Scientific classification
- Kingdom: Animalia
- Phylum: Mollusca
- Class: Gastropoda
- Subclass: Caenogastropoda
- Order: Littorinimorpha
- Family: Littorinidae
- Genus: Littorina
- Species: L. scutulata
- Binomial name: Littorina scutulata Gould, 1849
- Synonyms: Littorina lepida Gould, 1849

= Littorina scutulata =

- Authority: Gould, 1849
- Synonyms: Littorina lepida Gould, 1849

Species of mollusc

Littorina scutulata, the checkered periwinkle, is a species of sea snail, a marine gastropod mollusk in the family Littorinidae, the winkles or periwinkles.

This species lives lower on rocks than does L. keenae, and migrates up and down rocks with the tide. It crawls out of tidepools at night. Often, it hides at low tide in cracks or barnacle shells. The waves on both sides of the foot are out of phase with one another (ditaxic). It feeds mainly on diatom films, microscopic algae, lichens, etc., and will also feed on Pelvetia, Ulva, and other larger algae. L. scutulata breeds in all seasons except summer. Eggs are laid underwater, individually packaged in flattened capsules within a sausage-shaped gelatinous mass coiled in a spiral and holding over 2000 eggs. Its eye anatomy is similar to that of the land snail Helix aspera. In Oregon, over 10% of individuals harbor parasitic flukes. Leptasterias hexactis feeds on this snail. It is distributed from Kodiak Island, Alaska, to Bahia de Tortuga, Baja California.

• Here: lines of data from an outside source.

(** One turn of the loop of [execute_pending_actions] on a loaded action
    whose row is in the session: it returns; it counts the action as
    executed or adds it to the failures; it commits nothing; it sends the
    suggestion if the action is a reply whose message is stored, and
    nothing otherwise; and it rewrites the row of that id, to a row that is
    [executed] or [failed]. *)
Lemma execute_turn
    (cl : GmailClient) (action : Action) (n : nat)
    (failed : list (nat * string * exn)) (w : World) :
  query_action (a_id action) (session w) <> None ->
  exists r w' x,
    try_except
      (BulkApi.execute_one cl action ;;; ret (S n, failed))
      (fun e =>
         update_session (BulkApi.mark_failed (a_id action)) ;;;
         ret (n, (failed ++ [(a_id action, email_id action, e)])%list)) w
    = (Return r, w')
    /\ fst r + length (snd r) = S (n + length failed)
    /\ store w' = store w
    /\ (forall id, stored id (session w') = stored id (session w))
    /\ sent_bodies (trace w')
       = (sent_bodies (trace w) ++ body_sent_for (session w) action)%list
    /\ a_id x = a_id action
    /\ (status x = "executed" \/ status x = "failed")
    /\ actions (session w') = actions (save_action x (session w)).
Proof.
  intro Hrow.
  destruct (query_action (a_id action) (session w)) as [a0 |] eqn:Hq0;
    [clear Hrow | congruence].
  pose proof (query_action_id _ _ _ Hq0) as Hid0.
  assert (Hlen : forall e, length (failed ++ [(a_id action, email_id action, e)])
                           = S (length failed)).
  { intro e. rewrite length_app. cbn. lia. }
  unfold BulkApi.execute_one, body_sent_for.
  unfold try_except.
  change (bind (bind get_session ?k) ?k2 w) with (bind (k (session w)) k2 w).
  cbv beta zeta.
  destruct (query_email (email_id action) (session w)) as [em |] eqn:Hem.
  - pose proof (stored_true _ _ _ Hem) as Hst.
    assert (Hstored : stored (email_id action) (session w) = true).
    { unfold stored. rewrite Hem. reflexivity. }
    rewrite Hstored, andb_true_r.
    destruct (action_type action =? "reply") eqn:Hr.
    + unfold bind, call, update_session, ret. cbn [store session trace agent].
      destruct (send_email cl (trace w) (from_address em) ("Re: " ++ subject em)
                           (suggested_reply action) (thread_id em)) as [e | sent];
        cbv beta iota; cbn [store session trace agent].
      * rewrite (mark_failed_saves _ _ _ Hq0).
        eexists; eexists; exists (with_status "failed" a0).
        split; [reflexivity |]. cbn [fst snd store session trace].
        rewrite Hlen, sent_bodies_app. split_all; auto; lia.
      * eexists; eexists;
          exists (with_status "executed"
                    (with_actual_reply (suggested_reply action) action)).
        split; [reflexivity |]. cbn [fst snd store session trace].
        rewrite sent_bodies_app. split_all; auto; try lia.
        -- intro id. rewrite stored_save_email; [reflexivity | exact Hst].
        -- cbn [actions save_email set_emails].
           rewrite save_action_twice; reflexivity.
    + destruct (action_type action =? "archive") eqn:Ha.
      * unfold bind, call, update_session, ret. cbn [store session trace agent].
        destruct (modify cl (trace w) (e_id em)) as [e | []];
          cbv beta iota; cbn [store session trace agent].
        -- rewrite (mark_failed_saves _ _ _ Hq0).
           eexists; eexists; exists (with_status "failed" a0).
           split; [reflexivity |]. cbn [fst snd store session trace].
           rewrite Hlen, sent_bodies_app. cbn [sent_bodies]. rewrite app_nil_r.
           split_all; auto; lia.
        -- eexists; eexists; exists (with_status "executed" action).
           split; [reflexivity |]. cbn [fst snd store session trace].
           rewrite sent_bodies_app. cbn [sent_bodies]. rewrite app_nil_r.
           split_all; auto; try lia.
           intro id. rewrite stored_save_email; [reflexivity | exact Hst].
      * unfold bind, update_session, ret. cbn [store session trace agent].
        eexists; eexists; exists (with_status "executed" action).
        split; [reflexivity |]. cbn [fst snd store session trace].
        rewrite app_nil_r. split_all; auto; try lia.
        intro id. rewrite stored_save_email; [reflexivity | exact Hst].
  - assert (Hstored : stored (email_id action) (session w) = false).
    { unfold stored. rewrite Hem. reflexivity. }
    rewrite Hstored, andb_false_r, app_nil_r.
    destruct (action_type action =? "reply") eqn:Hr;
      [| destruct (action_type action =? "archive") eqn:Ha].
    + unfold bind, raise, update_session, ret. cbn [store session trace agent].
      rewrite (mark_failed_saves _ _ _ Hq0).
      eexists; eexists; exists (with_status "failed" a0).
      split; [reflexivity |]. cbn [fst snd store session trace].
      rewrite Hlen. split_all; auto; lia.
    + unfold bind, raise, update_session, ret. cbn [store session trace agent].
      rewrite (mark_failed_saves _ _ _ Hq0).
      eexists; eexists; exists (with_status "failed" a0).
      split; [reflexivity |]. cbn [fst snd store session trace].
      rewrite Hlen. split_all; auto; lia.
    + unfold bind, raise, update_session, ret. cbn [store session trace agent].
      assert (Hq1 : query_action (a_id action)
                      (save_action (with_status "executed" action) (session w))
                    = Some (with_status "executed" action)).
      { apply (query_action_save (with_status "executed" action)).
        cbn [a_id with_status]. congruence. }
      rewrite (mark_failed_saves _ _ _ Hq1).
      eexists; eexists;
        exists (with_status "failed" (with_status "executed" action)).
      split; [reflexivity |]. cbn [fst snd store session trace].
      rewrite Hlen. split_all; auto; try lia.
      rewrite save_action_twice; reflexivity.
Qed.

In 2015, an unusual case of L. scutulata being found inside the human body occurred in San Pedro, Los Angeles, when an immature specimen was found inside the knee joint of an eleven year-old boy who had recently fallen and injured his knee on a rock while exploring a tide pool. The force of the impact with the rock drove the snail into the patient’s skin, and it was able to survive despite the formation of an abscess by the immune system around it.